■ Exercise description: Would you return all of this data exactly, leaving nothing out?

┌──

(** [os.ReadFile(path)] *)
Definition os_ReadFile (path : string) : IO (Result (list byte)) :=
  do r <- os_Open path ;
  match r with
  | Err e => ret (Err e)
  | Ok f =>
      do o <- nextRead ;
      match o with
      | Fails _ => ret (Err (PathError "read" path EIO))
      | Done => ret (Ok (unread f))
      end
  end.

(** [os.WriteFile(path, data, 0644)]: truncate, then write everything. *)
Definition os_WriteFile (path : string) (data : list byte) : IO (option error) :=
  do r <- os_OpenFile_trunc path ;
  match r with
  | Err e => ret (Some e)
  | Ok f => do (_, err) <- File_Write f data ; ret err
  end.

Definition newline : string := String (ascii_of_nat 10) EmptyString.

Fixpoint joinWith (sep : string) (args : list string) : string :=
  match args with
  | [] => ""
  | [a] => a
  | a :: rest => a +:+ sep +:+ joinWith sep rest
  end.

(** [fmt.Println] of strings: operands separated by a space, then a
    newline. *)
Definition fmt_Println (args : list string) : IO unit :=
  putStdout (joinWith " " args +:+ newline).

(** [fmt.Print] of strings: the operands one after the other. *)
Definition fmt_Print (args : list string) : IO unit :=
  putStdout (joinWith "" args).

(** ** What the package takes from the Go runtime *)

(** [encoding/json] at the two types the package uses it at:
    [json.MarshalIndent(v, "", "  ")] on a [[]ToDoItem] and on a
    [ToDoItem], and [json.Unmarshal] into a [[]ToDoItem] and into a
    [ToDoItem]. *)
Class JsonCodec := {
  json_MarshalIndent : list ToDoItem -> Result (list byte);
  json_MarshalIndent_item : ToDoItem -> Result (list byte);
  json_Unmarshal_list : list byte -> Result (list ToDoItem);
  json_Unmarshal_item : list byte -> Result ToDoItem
}.

(** [for _, item := range m]: every value of the map once, in an order
    that Go leaves unspecified. *)
Class MapOrder := {
  mapRange : DbMap -> list ToDoItem;
  mapRange_perm : forall m : DbMap, mapRange m ≡ₚ (map_to_list m).*2
}.

(** The loop of [RestoreDB] decides on the error of a read with
    [err != nil && err != io.EOF]. *)
Definition readFailed (err : option error) : bool :=
  match err with
  | None => false
  | Some e => bool_decide (e ≠ io_EOF)
  end.

Definition inspect {A} (a : A) : {b : A | a = b} := exist _ a eq_refl.

(** The [for] loop of [RestoreDB].  [Some err] is a [return err] from
    inside the loop, [None] is the [break]. *)
Equations? copyLoop (dbFile : File) (dbFileName backupFileName : string)
    (backupFile : File) (w : World) : option error * World
    by wf (length (unread backupFile)) lt :=
  copyLoop dbFile dbFileName backupFileName backupFile w
    with inspect (File_Read backupFile 1024 w) => {
    | exist _ (buffer, backupFile', err, w1) Hread
        with inspect (readFailed err) => {
        | exist _ true _ =>
            (Some (errors_New ("failed to read from " +:+ backupFileName)), w1)
        | exist _ false _ with inspect buffer => {
            | exist _ [] _ =>
                let (_, w2) :=
                  fmt_Println ["finished copying from "; backupFileName;
                               " to "; dbFileName] w1 in
                (None, w2)
            | exist _ (b :: bs) Hbuf =>
                let '(_, werr, w2) := File_Write dbFile (b :: bs) w1 in
                let (_, w3) :=
                  match werr with
                  | Some _ => fmt_Print ["failed to write to "; dbFileName] w2
                  | None => (tt, w2)
                  end in
                copyLoop dbFile dbFileName backupFileName backupFile' w3 } } }.
Proof.
  revert Hread. unfold File_Read, bind, nextRead, ret.
  destruct (next (readFaults w)) as [[|k] rest]; simpl; [|done].
  destruct (unread backupFile) as [|c l]; [done|].
  intros [= _ _ <- _ _]. simpl. rewrite length_drop. lia.
Qed.

Section Package.
Context `{JsonCodec} `{MapOrder}.

(** [initDB] *)
Definition initDB (dbFileName : string) : IO (option error) :=
  do r <- os_Create dbFileName ;
  match r with
  | Err err => ret (Some err)
  | Ok f =>
      do (_, err) <- File_Write f (list_byte_of_string "[]") ;
      match err with
      | Some err => ret (Some err)
      | None => ret None
      end
  end.

(** [New] *)
Definition New (dbFile : string) : IO (Result ToDo) :=
  let toDo := mkToDo ∅ dbFile in
  do err <- os_Stat dbFile ;
  match err with
  | Some _ =>
      do err <- initDB dbFile ;
      match err with
      | Some err => ret (Err err)
      | None => ret (Ok toDo)
      end
  | None => ret (Ok toDo)
  end.

(** [RestoreDB] *)
Definition RestoreDB (t : ToDo) : IO (option error) :=
  let dbFileName := dbFileName t in
  let backupFileName := dbFileName +:+ ".bak" in
  do r <- os_OpenFile_trunc dbFileName ;
  match r with
  | Err _ => ret (Some (errors_New ("failed to open " +:+ dbFileName)))
  | Ok dbFile =>
      do r <- os_Open backupFileName ;
      match r with
      | Err _ => ret (Some (errors_New ("failed to open " +:+ backupFileName)))
      | Ok backupFile =>
          do r <- copyLoop dbFile dbFileName backupFileName backupFile ;
          match r with
          | Some err => ret (Some err)
          | None => ret None
          end
      end
  end.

└──

■ Reply to the exercise:
(** [os.ReadFile(path)] *)
Definition os_ReadFile (path : string) : IO (Result (list byte)) :=
  do r <- os_Open path ;
  match r with
  | Err e => ret (Err e)
  | Ok f =>
      do o <- nextRead ;
      match o with
      | Fails _ => ret (Err (PathError "read" path EIO))
      | Done => ret (Ok (unread f))
      end
  end.

(** [os.WriteFile(path, data, 0644)]: truncate, then write everything. *)
Definition os_WriteFile (path : string) (data : list byte) : IO (option error) :=
  do r <- os_OpenFile_trunc path ;
  match r with
  | Err e => ret (Some e)
  | Ok f => do (_, err) <- File_Write f data ; ret err
  end.

Definition newline : string := String (ascii_of_nat 10) EmptyString.

Fixpoint joinWith (sep : string) (args : list string) : string :=
  match args with
  | [] => ""
  | [a] => a
  | a :: rest => a +:+ sep +:+ joinWith sep rest
  end.

(** [fmt.Println] of strings: operands separated by a space, then a
    newline. *)
Definition fmt_Println (args : list string) : IO unit :=
  putStdout (joinWith " " args +:+ newline).

(** [fmt.Print] of strings: the operands one after the other. *)
Definition fmt_Print (args : list string) : IO unit :=
  putStdout (joinWith "" args).

(** ** What the package takes from the Go runtime *)

(** [encoding/json] at the two types the package uses it at:
    [json.MarshalIndent(v, "", "  ")] on a [[]ToDoItem] and on a
    [ToDoItem], and [json.Unmarshal] into a [[]ToDoItem] and into a
    [ToDoItem]. *)
Class JsonCodec := {
  json_MarshalIndent : list ToDoItem -> Result (list byte);
  json_MarshalIndent_item : ToDoItem -> Result (list byte);
  json_Unmarshal_list : list byte -> Result (list ToDoItem);
  json_Unmarshal_item : list byte -> Result ToDoItem
}.

(** [for _, item := range m]: every value of the map once, in an order
    that Go leaves unspecified. *)
Class MapOrder := {
  mapRange : DbMap -> list ToDoItem;
  mapRange_perm : forall m : DbMap, mapRange m ≡ₚ (map_to_list m).*2
}.

(** The loop of [RestoreDB] decides on the error of a read with
    [err != nil && err != io.EOF]. *)
Definition readFailed (err : option error) : bool :=
  match err with
  | None => false
  | Some e => bool_decide (e ≠ io_EOF)
  end.

Definition inspect {A} (a : A) : {b : A | a = b} := exist _ a eq_refl.

(** The [for] loop of [RestoreDB].  [Some err] is a [return err] from
    inside the loop, [None] is the [break]. *)
Equations? copyLoop (dbFile : File) (dbFileName backupFileName : string)
    (backupFile : File) (w : World) : option error * World
    by wf (length (unread backupFile)) lt :=
  copyLoop dbFile dbFileName backupFileName backupFile w
    with inspect (File_Read backupFile 1024 w) => {
    | exist _ (buffer, backupFile', err, w1) Hread
        with inspect (readFailed err) => {
        | exist _ true _ =>
            (Some (errors_New ("failed to read from " +:+ backupFileName)), w1)
        | exist _ false _ with inspect buffer => {
            | exist _ [] _ =>
                let (_, w2) :=
                  fmt_Println ["finished copying from "; backupFileName;
                               " to "; dbFileName] w1 in
                (None, w2)
            | exist _ (b :: bs) Hbuf =>
                let '(_, werr, w2) := File_Write dbFile (b :: bs) w1 in
                let (_, w3) :=
                  match werr with
                  | Some _ => fmt_Print ["failed to write to "; dbFileName] w2
                  | None => (tt, w2)
                  end in
                copyLoop dbFile dbFileName backupFileName backupFile' w3 } } }.
Proof.
  revert Hread. unfold File_Read, bind, nextRead, ret.
  destruct (next (readFaults w)) as [[|k] rest]; simpl; [|done].
  destruct (unread backupFile) as [|c l]; [done|].
  intros [= _ _ <- _ _]. simpl. rewrite length_drop. lia.
Qed.

Section Package.
Context `{JsonCodec} `{MapOrder}.

(** [initDB] *)
Definition initDB (dbFileName : string) : IO (option error) :=
  do r <- os_Create dbFileName ;
  match r with
  | Err err => ret (Some err)
  | Ok f =>
      do (_, err) <- File_Write f (list_byte_of_string "[]") ;
      match err with
      | Some err => ret (Some err)
      | None => ret None
      end
  end.

(** [New] *)
Definition New (dbFile : string) : IO (Result ToDo) :=
  let toDo := mkToDo ∅ dbFile in
  do err <- os_Stat dbFile ;
  match err with
  | Some _ =>
      do err <- initDB dbFile ;
      match err with
      | Some err => ret (Err err)
      | None => ret (Ok toDo)
      end
  | None => ret (Ok toDo)
  end.

(** [RestoreDB] *)
Definition RestoreDB (t : ToDo) : IO (option error) :=
  let dbFileName := dbFileName t in
  let backupFileName := dbFileName +:+ ".bak" in
  do r <- os_OpenFile_trunc dbFileName ;
  match r with
  | Err _ => ret (Some (errors_New ("failed to open " +:+ dbFileName)))
  | Ok dbFile =>
      do r <- os_Open backupFileName ;
      match r with
      | Err _ => ret (Some (errors_New ("failed to open " +:+ backupFileName)))
      | Ok backupFile =>
          do r <- copyLoop dbFile dbFileName backupFileName backupFile ;
          match r with
          | Some err => ret (Some err)
          | None => ret None
          end
      end
  end.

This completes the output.